§ Given data:

(** Statuses that are before a promotion. *)
Lemma not_promoted r : request_ok policy sp r -> (rp_status r ∉ [PR_PROMOTED; PR_ROLLED_BACK]) ->
  rp_promoted_at r = None /\ rp_rolled_back_at r = None.
Proof.
  intros Hr Hst. split; apply eq_None_not_Some; intros Hs; apply Hst.
  - by apply (ro_promoted _ _ _ Hr).
  - apply (ro_rolled _ _ _ Hr) in Hs. rewrite Hs. do 2 constructor.
Qed.
Ltac statuses :=
  first
    [ apply (bool_decide_unpack _); vm_compute; exact I
    | intros; match goal with
      | Hin : _ ∈ _ :: _ |- _ => exfalso; apply (bool_decide_eq_true_2 _) in Hin; vm_compute in Hin; discriminate Hin
      end ].
Lemma no_promotion r (Q : Prop) : rp_promoted_at r = None -> ~ Q -> (is_Some (rp_promoted_at r) <-> Q).
Proof. intros -> HQ. split; [by intros []|done]. Qed.
Lemma no_rollback r (Q : Prop) : rp_rolled_back_at r = None -> ~ Q -> (is_Some (rp_rolled_back_at r) <-> Q).
Proof. intros -> HQ. split; [by intros []|done]. Qed.

Lemma submit_stays id actor s : promotions_ok policy sp s -> stays (submit_governance id actor) s.
Proof.
  intros Hs. apply guarded_stays; [done|]. intros r Hr Hst Hok. unfold stays. do 2 wp_step.
  apply wp_bind, wp_in_pe_world; [|intros; by apply world_ok]. intros d w _.
  assert (Hr' : stands id r (put_pe_world w s)) by (destruct Hr as [Ho Hd]; split; [by apply world_ok|exact Hd]).
  apply (assign_stays id _ _ _ r); [exact Hr'|unfold decided; destruct (gd_decision d); done|].
  destruct (not_promoted r Hok) as [Hp Hb]; [rewrite Hst; statuses|]. rewrite (ps_policy _ _ _ Hs).
  assert (Hsafe := ro_safety _ _ _ Hok). rewrite Hst in Hsafe. unfold decided.
  destruct (gd_decision d) eqn:Ed; [destruct (cp_allow_auto_approval_when_governance_allow policy) eqn:Ea|..];
    (split; cbn; [intros ? _ _; by apply Hsafe|intros d' [= <-] ?; congruence|done|by eexists|try statuses
                 |apply no_promotion; [done|statuses]|by apply no_rollback]).
  intros _. right. right. by exists d.
Qed.
Lemma approve_stays id approver comments s : promotions_ok policy sp s -> stays (approve id approver comments) s.
Proof.
  intros Hs. apply guarded_stays; [done|]. intros r Hr Hst Hok. unfold stays. apply wp_bind, wp_request_stamp. intros t w.
  assert (Hr' : stands id r (put_pe_world w s)) by (destruct Hr as [Ho Hd]; split; [by apply world_ok|exact Hd]).
  apply (assign_stays id _ _ _ r); [exact Hr'|done|].
  destruct (not_promoted r Hok) as [Hp Hb]; [rewrite Hst; statuses|]. destruct Hok as [O1 O2 O3 O4 O5 O6 O7]. rewrite Hst in *.
  split; cbn; [by intros; apply O1|by intros; eapply O2|done|by intros; apply O3|by right; left; eexists
              |apply no_promotion; [done|statuses]|by apply no_rollback].
Qed.
Lemma promote_stays id actor s : promotions_ok policy sp s -> stays (promote id actor) s.
Proof.
  intros Hs. apply guarded_stays; [done|]. intros r Hr Hst Hok. unfold stays. apply wp_bind, wp_request_stamp. intros t w.
  assert (Hr' : stands id r (put_pe_world w s)) by (destruct Hr as [Ho Hd]; split; [by apply world_ok|exact Hd]).
  apply (assign_stays id _ _ _ r); [exact Hr'|done|].
  destruct (not_promoted r Hok) as [Hp Hb]; [rewrite Hst; statuses|]. destruct Hok as [O1 O2 O3 O4 O5 O6 O7]. rewrite Hst in *.
  split; cbn; [by intros; apply O1|by intros; eapply O2|done|done|intros _; apply O5; statuses
              |split; [intros _; statuses|by eexists]|by apply no_rollback].
Qed.
Lemma rollback_stays id actor reason s : promotions_ok policy sp s -> stays (rollback id actor reason) s.
Proof.
  intros Hs. apply guarded_stays; [done|]. intros r Hr Hst Hok. unfold stays. apply wp_bind, wp_request_stamp. intros t w.
  assert (Hr' : stands id r (put_pe_world w s)) by (destruct Hr as [Ho Hd]; split; [by apply world_ok|exact Hd]).
  apply (assign_stays id _ _ _ r); [exact Hr'|done|]. destruct Hok as [O1 O2 O3 O4 O5 O6 O7]. rewrite Hst in *.
  split; cbn; [by intros; apply O1|by intros; eapply O2|done|done|intros _; apply O5; statuses| |split; [done|by eexists]].
  split; [intros _; statuses|]. intros _. apply O6. statuses.
Qed.

(** A request that governance and approvers have not seen. *)
Record unreviewed r : Prop := {
  ur_decision : rp_governance_decision r = None;
  ur_approval : rp_approval r = None;
  ur_promoted : rp_promoted_at r = None;
  ur_rolled : rp_rolled_back_at r = None;
}.
Definition passed_checks r : Prop := cp_require_safety_checks policy = true -> interlocks_met (rp_evidence r) sp.
Lemma unreviewed_ok st e r : unreviewed r ->
  st = PR_DRAFT \/ st = PR_SAFETY_FAILED \/ passed_checks r /\
    (st = PR_SAFETY_CHECKS_PASSED \/ (st = PR_GOVERNANCE_PENDING /\ cp_auto_submit_governance policy = false) \/
     (st = PR_APPROVED /\ governance_required policy (rp_environment r) = false)) ->
  request_ok policy sp (set_request_status st e r).
Proof.
  intros [U2 U3 U4 U5] Hst.
  assert (Hn : (st ∉ [PR_PROMOTED; PR_ROLLED_BACK]) /\ st <> PR_ROLLED_BACK).
  { destruct Hst as [->|[->|[_ [->|[[-> _]|[-> _]]]]]]; split; statuses || done. }
  destruct Hn as [Hn1 Hn2].
  split; cbn; [ |by rewrite U2|intros -> Ha|by rewrite U3; intros []| |by apply no_promotion|by apply no_rollback].
  - intros Hc ? ?. destruct Hst as [?|[?|[Hp _]]]; [done..|by apply Hp].
  - destruct Hst as [?|[?|[_ [?|[[_ ?]|[? _]]]]]]; congruence.
  - destruct Hst as [->|[->|[_ [->|[[-> _]|[-> He]]]]]]; [statuses..|]. by left.
Qed.
Lemma after_safety_stays id environment actor r s : stands id r s -> unreviewed r -> passed_checks r -> rp_environment r = environment ->
  stays (after_safety id environment actor) s.
Proof.
  intros [Hs Hr] Hu Hc He. unfold stays, after_safety. wp_step. eapply wp_update_request; [exact Hr|].
  set (r1 := set_request_status PR_SAFETY_CHECKS_PASSED (rp_error r) r).
  assert (Hu1 : unreviewed r1) by (by destruct Hu).
  assert (H1' : stands id r1 (put_request id r1 s)).
  { apply put_stands; [done|exact (ps_keyed _ _ _ Hs _ _ Hr)|]. apply unreviewed_ok; auto 10. }
  wp_step. eapply wp_mono; [apply (wp_touch_request id r1 _ (fun _ => promotions_ok policy sp) H1')|intros [] s2 [t Hs2]|done].
  do 2 wp_step. rewrite (ps_policy _ _ _ (proj1 Hs2)). set (r2 := set_request_updated t r1) in *.
  assert (Hu2 : unreviewed r2) by (by destruct Hu1).
  assert (Hc2 : passed_checks r2) by exact Hc.
  destruct (governance_required policy environment) eqn:Hg; [destruct (cp_auto_submit_governance policy) eqn:Ha|].
  - by apply submit_stays, Hs2.
  - apply (assign_stays id _ _ _ r2); [done|done|]. apply unreviewed_ok; auto 10.
  - apply (assign_stays id _ _ _ r2); [done|done|]. apply unreviewed_ok; [done|]. do 2 right. split; [done|].
    right. right. split; [done|]. cbn. by rewrite He.
Qed.
Lemma gather_stays proposal_id candidate_id evidence s : promotions_ok policy sp s -> stays (gather proposal_id candidate_id evidence) s.
Proof.
  intros Hs. unfold stays, gather. destruct evidence; [by wp_step|]. destruct part_collector; [|by wp_step].
  apply wp_in_pe_world; intros; by apply world_ok.
Qed.
Lemma create_stays proposal_id candidate_id environment actor evidence s : promotions_ok policy sp s ->
  stays (create_promotion_request proposal_id candidate_id environment actor evidence) s.
Proof.
  intros Hs. unfold stays, create_promotion_request. wp_step. eapply wp_mono; [by apply gather_stays| |done].
  intros e s1 Hs1. apply wp_bind, wp_request_stamp. intros t w. cbv zeta. do 2 wp_step.
  set (id := deterministic_id _ _). set (r := new_request id proposal_id candidate_id environment actor e t).
  assert (Hu : unreviewed r) by done.
  assert (Hr : stands id r (put_request id r (put_pe_world w s1))).
  { apply put_stands; [by apply world_ok|done|]. apply (unreviewed_ok PR_DRAFT (rp_error r) r); auto. }
  do 4 wp_step. rewrite (ps_policy _ _ _ (proj1 Hr)), (ps_safety _ _ _ (proj1 Hr)).
  destruct (cp_require_safety_checks policy) eqn:Hreq; [|apply (after_safety_stays id _ _ r); [done|done| |done]; intros ?; congruence].
  set (s2 := put_request id r _) in *. wp_step. apply wp_in_pe_world; [|intros; apply world_ok, Hr]. intros sr w' Esr.
  assert (Hr2 : stands id r (put_pe_world w' s2)) by (destruct Hr; split; [by apply world_ok|done]).
  set (r2 := set_request_reviews (Some sr) (rp_governance_decision r) (rp_approval r) r).
  assert (Hu2 : unreviewed r2) by done.
  assert (Hr3 : stands id r2 (put_request id r2 (put_pe_world w' s2))).
  { apply put_stands; [apply Hr2|done|]. apply (unreviewed_ok PR_DRAFT (rp_error r2) r2); auto. }
  wp_step. eapply wp_update_request; [exact (proj2 Hr2)|]. fold r2.
  destruct (sr_passed sr) eqn:Hp; cbn [negb].
  - apply (after_safety_stays id _ _ r2); [done|done| |done]. intros _. apply safety_issues_nil.
    destruct (evaluate_report e sp (pe_world s2)) as (sr' & w2 & E & _ & Hpass & _).
    rewrite E in Esr. injection Esr as -> _. by apply Hpass.
  - apply (assign_stays id _ _ _ r2); [done|done|]. apply unreviewed_ok; auto 10.
Qed.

§ Task to carry out:
Bring together all lines of the entries above in which the string "congruence" occurs.

§ Result of this task:
    (split; cbn; [intros ? _ _; by apply Hsafe|intros d' [= <-] ?; congruence|done|by eexists|try statuses
  - destruct Hst as [?|[?|[_ [?|[[_ ?]|[? _]]]]]]; congruence.
  destruct (cp_require_safety_checks policy) eqn:Hreq; [|apply (after_safety_stays id _ _ r); [done|done| |done]; intros ?; congruence].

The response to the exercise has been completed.